Your motion/petition must include a Notice of Motion, which must be filed with the Clerk of Court.  The notice of motion will state the name of the case, case number, name of your motion and the date, time and place for hearing (including the name of the judge), and a brief description of your motion or petition.  In the notice of motion, you must also verify that the other party has been served, how the other party was served and when the other party was served. 

You must attach a copy of your motion or petition to the notice of motion.

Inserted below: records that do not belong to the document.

(* ===== verification/HeapTheorems.v ===== *)
(** * HeapTheorems: what callers and the store share

    The objects of the in-process driver stay its own over any history of calls and
    writes of the caller. *)

From stdpp Require Import pretty.
From S2P Require Import Prelude Effects GoSort Store StoreSpec Heap References HeapSpec.
From S2P Require Import Memory MemoryProps HeapMemory HeapMemoryProps HeapPrivacy.

(** ** The objects of the store *)

(** C38. Over every history of calls and of writes of the caller to any object outside the
    store's, a call on the driver panics nowhere, changes no object of the heap, answers
    what the driver on values answers, in objects that are not the store's, and leaves
    the store with the values of the driver on values: nothing the caller keeps or is
    given aliases a stored object. *)
Theorem stored_objects_private X (e : HStoreE X) i h s m :
  reachable h s m -> h_input_ok i s -> h_event_ok (outside s h) e ->
  exists h' s' x, heap_memory.handle X e i s h = Some (h', (s', x)) /\ h ⊆ h' /\
    with_value (outside s h) e (fun Y e' rel => exists m' y,
      memory.handle Y e' i m = Some (m', y) /\ rep h' s' m' /\ rel (outside s' h') x y) /\
    exists m', reachable h' s' m'.
Proof.
  intros Hre Ho He. destruct (reachable_rep _ _ _ Hre) as [Hr Hi].
  destruct (call_private _ _ _ _ _ _ Hr Hi Ho He) as (h' & s' & x & Hh & Hs & Hv).
  exists h', s', x. split_and!; [done|done|by eapply with_value_mono; [|exact Hv]; naive_solver|].
  apply (with_value_elim _ _ _ _ Hv). intros Y e' rel (m' & y & Hm & _) Hval. exists m'.
  eapply reachable_call; [exact Hre|done|done|exact Hh|]. apply Hval. eauto.
Qed.

Definition demo_uuid (n : nat) : string :=
  let d := pretty (N.of_nat n) in
  String.substring 0 (36 - String.length d) "00000000-0000-4000-8000-000000000000" +:+ d.

Definition demo_inp (n : nat) : memory.Inp := memory.mkInp (1700000000 + Z.of_nat n) (demo_uuid n).

(** A workspace is created from the caller's map, which the caller then changes. *)
Definition demo_heap : heap := {[ 0%nat := OMap {[ "tier" := "prod" ]}%string ]}.
Definition demo_workspace : HWorkspace :=
  mkHWorkspace EmptyString "acme" "user_owner" zeroTime zeroTime (Some 0%nat).

Definition demo_created : option (heap * (heap_memory.Store * res HWorkspace)) :=
  heap_memory.handle _ (HCreateWorkspace demo_workspace) (demo_inp 1) heap_memory.New demo_heap.
Definition demo_h : heap := from_option fst ∅ demo_created.
Definition demo_s : heap_memory.Store := from_option (fun r => r.2.1) heap_memory.New demo_created.
Definition demo_m : memory.Store :=
  from_option fst memory.New
    (memory.handle _ (CreateWorkspaceE (mkWorkspace EmptyString "acme" "user_owner" zeroTime zeroTime
      (Some {[ "tier" := "prod" ]}%string))) (demo_inp 1) memory.New).

Lemma demo_reachable : reachable (<[0%nat := OMap {[ "tier" := "mutated" ]}%string]> demo_h) demo_s demo_m.
Proof.
  apply reachable_write; [|by vm_compute].
  eapply (reachable_call _ (HCreateWorkspace demo_workspace) (demo_inp 1) demo_heap heap_memory.New memory.New).
  - apply reachable_New.
  - by apply (bool_decide_unpack _).
  - eexists. split; [by vm_compute|by_eval].
  - vm_compute. reflexivity.
  - eexists. split; [by vm_compute|]. eexists. by vm_compute.
Qed.

Lemma stored_objects_private_witness :
  exists h' s' x, heap_memory.handle _ (HGetWorkspace (HWorkspace_WorkspaceID (from_option (fun r =>
      match r.2.2 with Ok w => w | Err _ => zeroHWorkspace end) zeroHWorkspace demo_created))) (demo_inp 2) demo_s
    (<[0%nat := OMap {[ "tier" := "mutated" ]}%string]> demo_h) = Some (h', (s', Ok x)) /\
    exists v, load_workspace h' x = Some v /\ Workspace_Metadata v = Some {[ "tier" := "prod" ]}%string.
Proof.
  destruct (stored_objects_private _ (HGetWorkspace (HWorkspace_WorkspaceID (from_option (fun r =>
      match r.2.2 with Ok w => w | Err _ => zeroHWorkspace end) zeroHWorkspace demo_created))) (demo_inp 2)
    _ _ _ demo_reachable) as (h' & s' & x & Hh & _ & (m' & y & Hm & _ & Hx) & _).
  - by apply (bool_decide_unpack _).
  - done.
  - exists h', s'. vm_compute in Hm. injection Hm as _ <-. destruct x as [x|]; [|done]. exists x. split; [done|].
    cbn in Hx. eexists. split; [|].
    + eapply load_workspace_weaken; [exact Hx|]. apply map_filter_subseteq.
    + done.
Defined.

(** C39. Over every history of calls and of writes of the caller, the driver's state stays
    well typed: every reference of a stored workspace, API or key is nil or points to an
    object of the field's type, the maps are keyed by the identifiers of their values,
    every API has its workspace and every key its API, a number of uses is an int64, and
    the index has exactly the hashes of the stored keys. *)
Theorem stored_references_typed h s m :
  reachable h s m ->
  (forall id' w, heap_memory.workspaces s !! id' = Some w ->
    exists v, load_workspace h w = Some v /\ Workspace_WorkspaceID v = id') /\
  (forall id' a, heap_memory.apis s !! id' = Some a ->
    exists v, load_api h a = Some v /\ API_APIID v = id' /\
      is_Some (heap_memory.workspaces s !! API_WorkspaceID v)) /\
  (forall id' k, heap_memory.keys s !! id' = Some k ->
    exists v, load_key h k = Some v /\ Key_KeyID v = id' /\
      is_Some (heap_memory.apis s !! Key_APIID v) /\ int64_range (Key_RemainingUses v)) /\
  (forall hash id', heap_memory.hashIndex s !! hash = Some id' <->
    exists k v, heap_memory.keys s !! id' = Some k /\ load_key h k = Some v /\ memory.string_of (Key_KeyHash v) = hash).
Proof.
  intros [Hr [Hw Ha Hk Hx]]%reachable_rep. pose proof (rep_ws _ _ _ Hr) as Rw. pose proof (rep_apis _ _ _ Hr) as Ra.
  split_and!.
  - intros id' w Hid. destruct (Forall2_lookup _ _ _ id' Rw) as [[? _]|(x & v & Hx1 & Hv & Hl)]; [congruence|].
    simplify_eq. eauto.
  - intros id' a Hid. destruct (Forall2_lookup _ _ _ id' Ra) as [[? _]|(x & v & Hx1 & Hv & Hl)]; [congruence|].
    simplify_eq. destruct (Ha _ _ Hv) as [? Hws]. exists v. split_and!; [done..|]. by rewrite (map_Forall2_is_Some _ _ _ _ Rw).
  - intros id' k Hid. destruct (rep_key _ _ _ id' Hr) as [[? _]|(x & v & Hx1 & Hv & Hl)]; [congruence|].
    simplify_eq. destruct (Hk _ _ Hv) as (? & Hapi & ?). exists v. split_and!; [done..| |done].
    by rewrite (map_Forall2_is_Some _ _ _ _ Ra).
  - intros hash id'. rewrite (rep_index _ _ _ Hr), Hx. split.
    + intros (v & Hv & Hh). destruct (rep_key _ _ _ id' Hr) as [[_ ?]|(k & v' & Hk' & Hv' & Hl)]; [congruence|].
      simplify_eq. eauto.
    + intros (k & v & Hk' & Hl & Hh). destruct (rep_key _ _ _ id' Hr) as [[? _]|(k2 & v' & Hk2 & Hv' & Hl')]; [congruence|].
      simplify_eq. eauto.
Qed.

Lemma stored_references_typed_witness :
  exists w v, heap_memory.workspaces demo_s !! memory.newID "ws" (demo_uuid 1) = Some w /\
    load_workspace (<[0%nat := OMap {[ "tier" := "mutated" ]}%string]> demo_h) w = Some v /\
    Workspace_WorkspaceID v = memory.newID "ws" (demo_uuid 1).
Proof.
  destruct (heap_memory.workspaces demo_s !! memory.newID "ws" (demo_uuid 1)) as [w|] eqn:Hw.
  - destruct (proj1 (stored_references_typed _ _ _ demo_reachable) _ _ Hw) as (v & Hv & Hid). by exists w, v.
  - exfalso. revert Hw. by_eval.
Defined.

If your notice of motion is not completed properly, the Court may deny your motion/petition.

If the other party is not represented by an attorney, you must serve the other party with your notice of motion and copy of your motion.  If the other party is represented by an attorney, you must serve the attorney not the other party.  Serving the wrong person can result in a denial of your motion/petition.

Notice of motions can be served in any of the following ways:

  • Personal delivery to other party or other party’s attorney
  • Regular U.S. Mail
  • Facsimile (if party/attorney consents to service by facsimile)*
  • Fed Ex, UPS, or any other similar third party commercial mail carrier

*If a party/attorney serves the other party/attorney by facsimile, that is considered consent to also receive service by facsimile.  In other words, you cannot serve the other party/attorney by facsimile and refuse to accept service by facsimile.  Likewise, if the other party/attorney refuses to be served by facsimile, then he/she cannot serve you by facsimile.  Either both parties are allowed to use facsimile for service, or neither party is.  Any party may rescind consent of service by facsimile by filing with the court and serving a notice on the other party/attorney that facsimile service will not be accepted. A party or attorney who has rescinded consent to service by facsimile in a case may not serve another party or attorney by facsimile transmission in that case. See Illinois Supreme Court Rule 11

If notice is given by personal service (including facsimile), the notice shall be delivered before 4:00 p.m. of the second (2nd) court day preceding the hearing of the motion.  (For example, if your scheduled hearing date is on a Wednesday, then you must personally serve the other party/attorney before 4:00 p.m. on Monday.)  If notice is given by mail, the notice shall be deposited in a United States Post Office or Post Office Box on or before the fifth (5th) court day preceding the hearing of the motion. (For example, if your scheduled hearing date is on a Wednesday, then you must mail your notice of motion and motion to the other party/attorney before 4:00 p.m. on the Wednesday the week before.)  

Weekends and court holidays do not count as “court days” for purposes of service.  (For example, if your hearing is on Tuesday, July 5th and court is closed Monday July 4th, you would have to personally serve the other party/attorney before 4:00 p.m. on Thursday June 30th or mail the other party/attorney before 4:00 p.m. on Monday June 27th.)

See Cook County Rule 2.1(c)(i) for more information.

Motions/petitions filed with the court must be signed by either the party who is filing the motion or the party’s attorney.  Failure to properly sign your motion/petition may result in a denial of your motion and sanctions, including paying the other party’s attorney fees.

Motions/petitions must have a basis in law and in fact.  This means there must be facts that support your allegations and a law or rule that gives the court the authority to grant your request(s).  Failure to file a motion that that has a basis in law and fact may result in a denial of your motion and sanctions, including paying the other party’s attorney fees.

Motions/petitions cannot be filed as a means to harass the other party, increase the cost of litigation and/or delay proceedings.  Filing motions for these purposes may result in a denial of your motion and sanctions, including paying the other party’s attorney fees.

See Supreme Court Rule 137

By law, a judge cannot give special treatment to a party because the party does not have an attorney.  As a pro se litigant, you are required to follow the same procedures and rules as attorneys.  Your motions, response, notices and methods of service must comply with the law.  Failure to comply with the law can result in denial of your motion and sanctions which can include paying the other party’s attorney fees.  It is highly recommended that you seek advice from an attorney before filing any motions/petitions.